Polynesian Cultural Center Overview

This immersive living museum is set on 42 beautiful acres along Oahu’s fabled North Shore. The PCC, as it’s often referred to, is owned by the Church of Jesus Christ of Latter-day Saints and was dedicated in 1963. The purpose of the center is threefold: First, to actively work to preserve and protect Polynesian cultures and to share their traditions with visitors from across the world. Second, to contribute to the development of students of the nearby Brigham Young University. Third, to demonstrate a spirit of love and service which will touch every PCC guest.

Since its opening, the Polynesian Cultural Center has continually grown and updated in order to provide visitors with a one-of-a-kind experience. Today, the PCC is the top-ranked paid attraction in Hawaii and is home to the World Fireknife Competition and Samoa Festival. Since its inception, it has hosted over 32 million visitors from every corner of the globe.

Check out an original Hawaiian hut on the grounds of the Polynesian Cultural Center

Check out an original Hawaiian hut on the grounds of the Polynesian Cultural Center

Polynesian Cultural Center Things to Do

Village Experience

Explore recreations of traditional villages representative of several different Polynesian cultures. As you visit each one, you’ll enjoy traditional games, crafts, food preparation, music, and more. A few of the highlights include:


Learn how to make a fire by rubbing sticks together, crack open a coconut using nothing but a small pebble, and even make coconut milk your bare hands. Tour traditional-style living quarters, cooking huts, the chief’s home, and sample delicious Samoan foods. The highlight? Watching someone climb a 40-ft coconut tree with bare hands, feet, and no harness.


Explore the beautifully-carved Maori meeting house and discover why the Maori sport facial tattoos. Have good coordination? Find out by trying your hand at traditional games such as tititorea. You can even sport a Maori tattoo- a temporary one, that is.


Think you’ve seen a big drum? Check out the Tongan ta nafa- you may even get a chance to drum onstage. Or, how about trying the mauluuluu sitting dance? Love games? Tongan shuffleboard and underhanded spear throwing are always visitor favorites.


Clubs, weapons, and military hardware abound- learn about Fiji’s fascinating past and how these items were used. You’ll also explore who can enter a home, and which is the correct door for doing so. Pay attention, as tradition states entering incorrectly means you risk death!

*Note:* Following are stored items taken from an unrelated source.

(** * Fish Eat Fish: growth engine, edibility and server authority

    A shallow embedding of the parts of the game that carry invariants:

    - [js/water-effect.js]   class [PlayerFish]: [eatFish], [grow],
      [shrink], [updateBoost], [updateGrowthAnimation], [canEat],
      [canBeEatenBy], [die], [respawn], the clamp of [update]; the enemy
      branch of [Game.checkCollisions];
    - class [MultiplayerManager]: [createRemotePlayer] and its
      [calculateRadiusFromSizeLevel], the handlers of the server's
      messages, [sendPlayerUpdate]; the utility [random];
    - [js/leaderboard.js]    class [EnemyFish]:
      [determineSizeRelativeToPlayer]; class [Leaderboard]: the tracked
      players and the stored high scores;
    - [js/ai-player.js]      class [AIPlayer]: constructor, [canEat],
      [canBeEatenBy]; classes [Food] and [FoodManager];
    - [js/object-pool.js]    class [ObjectPool];
    - [server.js]            the whole relay server: [generateFood],
      [startFoodSpawning] and the seven socket handlers.

    Conventions of the embedding.

    - A JavaScript number that is always an integer in the code (size
      levels, [fishNeededToGrow], counters, timer periods) is a [Z].
    - A JavaScript number that may be fractional (radii, scores, progress,
      coordinates) is a rational [Q]; arithmetic on it is exact.  IEEE-754
      rounding is not modelled: every statement below is either about
      integers small enough to be exact in a double, or about comparisons
      that are far from a rounding boundary.  Division by zero is total on
      [Q] (it yields 0) whereas JavaScript yields [NaN] or [Infinity]; the
      statements that read a quotient assume a positive divisor.
    - [Math.random()] and [Date.now()] are inputs of the functions that
      call them.
    - Rendering, DOM and input-device code is left out; a record keeps the
      fields that the modelled methods read or write. *)

From Stdlib Require Import ZArith QArith Qround Lia Lqa.
From stdpp Require Import gmap strings pretty list fin_maps sorting.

Up for some hip (and knee) swinging? Practice some traditional dance movements as you sway to the beat of the to’ere drums. The little ones will enjoy fishing from the little pier and everyone will love sampling tasty Tahitian coconut bread.


Time for some storytelling with your hands as you practice a few hula movements and gain a greater understanding of the importance of this Hawaiian tradition. You’ll also learn how taro is harvested, cooked, and made into poi.


No trip to Hawaii would be complete without attending a luau, and the Polynesian Cultural Center has many options for you to choose from. Each option offers a somewhat different dining experience and selection of foods. However, expect to see popular luau foods such as lomi-lomi salmon, poke, poi, kalua pork, mahi-mahi, and tropical fruit desserts, to name a few. Your entertainment options vary at each dining venue, as well. The most popular luau features the imu ceremony- where the pork is roasted in an underground oven- and traditional entertainment.